Spesso i documenti politici di una direzione nazionale, soprattutto se di un partito che si definisce comunista, sono lunghe ripetizioni di concetti precedentemente espressi e che sono figli del proprio tempo: si finisce così con estinguere l’analisi in una sterile riproposizione di evidenze che non hanno poi bisogno di molti concetti per essere chiaramente definite.
Sovente ho scritto che l’unità, esasperata come elemento unico ed unicista di una sinistra disperata, non è un valore di per sé: anzi, diventa una nostra nemica perché ci fa perdere di vista gli obiettivi concreti, reali, quotidiani in nome di un raggiungimento d’orizzonte che non vedremo mai nei termini in cui lo pensiamo.
Troppe volte, infatti, pensiamo troppo e agiamo poco; altre volte, invece, agiamo frettolosamente sulla base sempre di una disperazione dettata dalla velocità dei tempi della politica che, si dice, sono impellentissimi, arrivano prima di subito e non ci lasciano tregua.

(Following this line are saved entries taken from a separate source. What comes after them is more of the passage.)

Lemma dec_array_len_safe size l c out_c msg v tlv_len :
  ei_list_ok size l -> 0 <= out_c -> out_c + size <= Z.of_nat (length c) ->
  Forall is_byte msg -> 0 <= d_src v -> d_src v + wires l <= Z.of_nat (length msg) ->
  0 <= d_bytes v -> d_bytes v + wires l < 2147483648 -> 0 <= tlv_len < 4294967296 ->
  0 <= d_data_len v ->
  exists l' c' v' t k, dec_array_len l c out_c msg v tlv_len = Ret (l', c', v', t)
    /\ length c' = length c /\ later size l l' /\ 0 <= t < 4294967296 /\ 0 <= d_data_len v'
    /\ 0 <= k /\ k + wires l' <= wires l /\ d_src v' = d_src v + k /\ d_bytes v' = d_bytes v + k.
Proof.
  intros Hl Ho Hfit Hb Hs Hsrc Hby Hmax Ht Hdl.
  destruct (ei_list_ok_head size l Hl) as (e & l0 & -> & He).
  unfold dec_array_len. cbn [ei_head mbind outcome_bind]. case_decide as Hd.
  - pose proof (ei_ok_data_len _ _ He Hd). destruct (ei_ok_nonneg _ _ He) as (? & _).
    set (sz := if elem_size e =? 1 then 1 else 2).
    assert (1 <= sz <= 2) as Hsz by (unfold sz; destruct (_ =? _); lia).
    assert (wires (e :: l0) = 2 + wires l0) as Hw.
    { rewrite wires_cons. destruct e; unfold ei_wire; simpl in *. by rewrite Hd. }
    rewrite Hw in *. pose proof (wires_nonneg l0).
    destruct (decode_word_safe (d_data_len v) msg (d_src v) sz) as (word & -> & Hlw & Hvw);
      try done; [lia|].
    cbn [mbind outcome_bind]. rewrite store_ret by lia. cbn [mbind outcome_bind]. rewrite skipn_cons, drop_0.
    eexists _, _, _, _, sz. split_and!; [reflexivity|..]; simpl; try lia.
    + rewrite !length_app, length_take, length_drop. lia.
    + split_and!; [eapply ei_list_ok_next; [done|congruence]|lia|simpl; lia].
    + apply u32_range.
    + apply u32_range.
    + apply u32_small. lia.
  - eexists _, _, _, _, 0. split_and!; [reflexivity|..]; try done; try lia.
Qed.

(** The count [dec_data_len] picks. *)
Lemma dec_data_len_range e cur n :
  0 <= elem_len e -> 0 <= cur -> dec_data_len e cur = Some n -> 0 <= n <= elem_count e.
Proof.
  unfold dec_data_len, elem_count. intros He Hc. destruct (array_type e).
  - intros [= <-]. lia.
  - intros [= <-]. lia.
  - destruct (Z.ltb_spec (elem_len e) cur); [done|]. intros [= <-]. lia.
Qed.

(** [decode] is safe on every nested descriptor smaller than [m]. *)
Definition decode_safe_below (m : nat) (msg : list Z)
    (decode : list qmi_elem_info -> list Z -> Z -> Z -> Z -> outcome dec_result) : Prop :=
  forall a esz, (ei_sizes a < m)%nat -> ei_list_ok esz a ->
    nested_safe msg (decode a) esz (wires a).

(** The variables of the next turn. *)
Definition advanced (size : Z) (l : list qmi_elem_info) (v v' : dec_vars) : Prop :=
  exists k, 0 <= k /\ d_src v' = d_src v + k /\ d_bytes v' = d_bytes v + k
    /\ k + wires (d_ei v') <= wires l /\ ei_list_ok size (d_ei v')
    /\ (ei_sizes (d_ei v') < ei_sizes l)%nat /\ 0 <= d_data_len v'.

(** An element's decoder is safe: it returns, keeps the size of the structure
    and consumes no more than the element may take. *)
Definition elem_safe (c : list Z) (e : qmi_elem_info) (o : outcome dec_result) : Prop :=
  exists c' rc, o = Ret (c', rc) /\ length c' = length c /\ rc <= Z.of_N (ei_wire e).

Lemma dec_basic_safe size e c out_c msg src n :
  ei_ok size e = true -> is_basic (data_type e) = true -> 0 <= n <= elem_count e ->
  0 <= out_c -> out_c + size <= Z.of_nat (length c) -> 0 <= src ->
  src + Z.of_N (ei_wire e) <= Z.of_nat (length msg) -> Z.of_N (ei_wire e) < 2147483648 ->
  elem_safe c e (qmi_decode_basic_elem c (out_c + offset e) msg src n (elem_size e))
  /\ forall c' rc, qmi_decode_basic_elem c (out_c + offset e) msg src n (elem_size e) = Ret (c', rc) ->
       0 <= rc.
Proof.
  intros He Hb Hn Ho Hfit Hs Hsrc Hmax. pose proof (ei_ok_basic _ _ He Hb).
  pose proof (ei_wire_basic _ Hb). destruct (ei_ok_nonneg _ _ He) as (? & ? & ?).
  assert (0 <= n * elem_size e <= Z.of_N (ei_wire e)) as Hnw by nia.
  destruct (decode_basic_safe c (out_c + offset e) msg src n (elem_size e))
    as (c' & -> & Hlc & _); try nia.
  split; [exists c', (n * elem_size e); split_and!; [done|done|lia]|].
  intros c'' rc [= _ <-]. lia.
Qed.

Lemma dec_struct_safe size decode e c out_c msg src n tlv_len level :
  decode_safe_below (ei_size e) msg decode ->
  ei_ok size e = true -> data_type e = QMI_STRUCT -> 0 <= n <= elem_count e ->
  0 <= out_c -> out_c + size <= Z.of_nat (length c) -> 0 <= src ->
  src + Z.of_N (ei_wire e) <= Z.of_nat (length msg) -> Z.of_N (ei_wire e) < 2147483648 ->
  0 <= tlv_len < 4294967296 ->
  elem_safe c e (qmi_decode_struct_elem
    (fun c d s len => match ei_array e with
                      | None => if 0 <? len then Fault else Ret (c, 0)
                      | Some a => decode a c d s len end)
    c (out_c + offset e) src (elem_size e) n tlv_len level).
Proof.
  intros Hdec He Hdt Hn Ho Hfit Hs Hsrc Hmax Ht.
  destruct (ei_ok_struct _ _ He Hdt) as (Hsz & a & Ha & Hla).
  destruct (ei_ok_nonneg _ _ He) as (? & ? & ?). pose proof (wires_nonneg a).
  assert (Z.of_N (ei_wire e) = elem_count e * wires a) as Hwe.
  { rewrite (ei_wire_struct _ _ Hdt Ha). unfold wires. rewrite N2Z.inj_mul, Z2N.id by lia. done. }
  rewrite Ha. pose proof (ei_size_struct _ _ Ha).
  destruct (decode_struct_safe msg (decode a) (elem_size e) (wires a) n c (out_c + offset e)
    src tlv_len level) as (c' & rc & Heq & Hlc & Hrc); try nia.
  { apply Hdec; [lia|done]. }
  exists c', rc. split_and!; [done|done|nia].
Qed.

Lemma dec_string_safe size e c out_c msg src tlv_len level :
  ei_ok size e = true -> data_type e = QMI_STRING -> Forall is_byte msg ->
  0 <= out_c -> out_c + size <= Z.of_nat (length c) -> 0 <= src ->
  src + Z.of_N (ei_wire e) <= Z.of_nat (length msg) -> Z.of_N (ei_wire e) < 2147483648 ->
  0 <= tlv_len ->
  elem_safe c e (qmi_decode_string_elem e c (out_c + offset e) msg src tlv_len level).
Proof.
  intros He Hdt Hb Ho Hfit Hs Hsrc Hmax Ht. destruct (ei_ok_string _ _ He Hdt) as (Hsz & Hfe).
  destruct (ei_ok_nonneg _ _ He) as (? & ? & ?).
  assert (ei_wire e = 2 + Z.to_N (elem_len e))%N as Hw
    by (destruct e; unfold ei_wire; simpl in *; by rewrite Hdt).
  destruct (decode_string_safe e c (out_c + offset e) msg src tlv_len level)
    as (c' & rc & Heq & Hlc & Hrc); try done; try lia.
  exists c', rc. split_and!; [done|done|lia].
Qed.

(** What [dec_element] may return. *)
Definition turn_safe (size : Z) (l : list qmi_elem_info) (c : list Z) (v : dec_vars)
    (o : outcome (list Z * (Z + dec_vars))) : Prop :=
  exists c' r, o = Ret (c', r) /\ length c' = length c
    /\ match r with inl err => err < 0 | inr v' => advanced size l v v' end.

Lemma turn_safe_err size l c c' v err :
  length c' = length c -> err < 0 -> turn_safe size l c v (Ret (c', inl err)).
Proof. intros. exists c', (inl err). done. Qed.

Lemma dec_element_safe size decode l c out_c msg tlv_len level v :
  decode_safe_below (ei_sizes l) msg decode ->
  ei_list_ok size l -> 0 <= out_c -> out_c + size <= Z.of_nat (length c) ->
  Forall is_byte msg -> 0 <= d_src v -> d_src v + wires l <= Z.of_nat (length msg) ->
  0 <= d_bytes v -> d_bytes v + wires l < 2147483648 -> 0 <= tlv_len < 4294967296 ->
  0 <= d_data_len v ->
  turn_safe size l c v (dec_element decode l c out_c msg tlv_len level v).
Proof.
  intros Hdec Hl Ho Hfit Hb Hs Hsrc Hby Hmax Ht Hdl. unfold dec_element.
  destruct (dec_opt_flag_safe size l c out_c) as (l1 & c1 & -> & Hlen1 & Hok1 & Hw1 & Hz1); try done.
  cbn [mbind outcome_bind].
  destruct (dec_array_len_safe size l1 c1 out_c msg v tlv_len)
    as (l2 & c2 & v2 & t & k & -> & Hlen2 & (Hok2 & Hw2 & Hz2) & Ht2 & Hdl2 & Hk & Hkw & Hsv & Hbv);
    try done; try lia.
  cbn [mbind outcome_bind].
  destruct (ei_list_ok_head size l2 Hok2) as (e & l3 & -> & He). cbn [ei_head mbind outcome_bind].
  destruct (ei_ok_nonneg _ _ He) as (Hoff & Hel & Hes).
  destruct (dec_data_len e (d_data_len v2)) as [n|] eqn:Hn; [|apply turn_safe_err; [lia|done]].
  pose proof (dec_data_len_range _ _ _ Hel Hdl2 Hn) as Hnr. rewrite wires_cons in *.
  pose proof (wires_nonneg l3). simpl in Hz2. pose proof (ei_size_pos e).
  assert (decode_safe_below (ei_size e) msg decode) as Hdec'
    by (intros a esz Ha Hla; apply Hdec; [lia|done]).
  assert (forall c' rc, data_type e <> QMI_EOTI -> length c' = length c2 ->
    rc <= Z.of_N (ei_wire e) -> 0 <= rc ->
    turn_safe size l c v (Ret (c', inr (MkDec (drop 1 (e :: l3)) n (d_src v2 + rc)
                                          (u32 (d_bytes v2 + rc)))))) as Hnext.
  { intros c' rc Hne Hlc Hrc Hrc0. eexists _, _. split_and!; [reflexivity|lia|].
    exists (k + rc). simpl. rewrite drop_0, u32_small by lia.
    split_and!; try lia. by apply (ei_list_ok_next _ e). }
  destruct (is_basic (data_type e)) eqn:Hbt.
  { destruct (dec_basic_safe size e c2 out_c msg (d_src v2) n) as [(c' & rc & Heq & Hlc & Hrc) Hp];
      try done; try lia.
    pose proof (Hp _ _ Heq). rewrite Heq. by destruct (data_type e); try done; apply Hnext. }
  destruct (data_type e) eqn:Hdt; try done; try (apply turn_safe_err; [lia|done]).
  - destruct (dec_struct_safe size decode e c2 out_c msg (d_src v2) n t (level + 1))
      as (c' & rc & -> & Hlc & Hrc); try done; try lia.
    cbn [mbind outcome_bind fst snd]. destruct (Z.ltb_spec rc 0); [apply turn_safe_err; lia|].
    by apply Hnext.
  - destruct (dec_string_safe size e c2 out_c msg (d_src v2) t level)
      as (c' & rc & -> & Hlc & Hrc); try done; try lia.
    cbn [mbind outcome_bind fst snd]. destruct (Z.ltb_spec rc 0); [apply turn_safe_err; lia|].
    by apply Hnext.
Qed.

In questi anni, infatti, abbiamo siglato esperienze di collaborazione politica e sociale con forze che si sono dimostrate inadeguate a volte, improprie altre a ricoprire ruoli di sinistra di alternativa. La stessa Rifondazione Comunista ha responsabilità che abbiamo più volte indagato in merito a quella che potremmo definire una “decrescita” della sinistra in Italia. Ma, ad onor del vero, ha anche subìto la legge storica secondo cui una nuova formulazione di una tattica progressista necessita di una scissione dalla “casa madre” perché viene ad essere immediatamente strategica in una visione apparentemente più ampia ma, se si guarda la via italiana al riformismo moderato di centro-sinistra, relegata in una sovrapposizione di piani impossibili.
Ridurre l’orizzonte socialista (tralasciamo quello comunista che ha una sua dignità per fortuna non alterata fino a questo punto) ad un mero tecnicismo di governo, ad una politica volta alla gestione del potere in seno al sistema capitalistico piuttosto che alla presa del potere per rovesciare i rapporti di classe, è il frutto più genuinamente ipocrita del riformismo che viene avanti dagli anni ’80 del secolo scorso fino ai giorni nostri.
Dunque cosa conta nell’evoluzione di una nuova sinistra comunista e di alternativa? Cosa può determinare una rinascita dei valori condivisi da partiti, sindacati, associazioni culturali che un tempo operavano una critica “senza se e senza ma” al sistema e che oggi sono frammentati su visioni di piccola tattica, di mera sopravvivenza dentro un contesto antivaloriale come quello del mercato?
Ciò che conta è riuscire a valorizzare i contenuti che portiamo avanti: l’idea alternativa di società che non può morire e non deve morire sotto il peso di uno sragionamento collettivo fatto di banalità devastanti.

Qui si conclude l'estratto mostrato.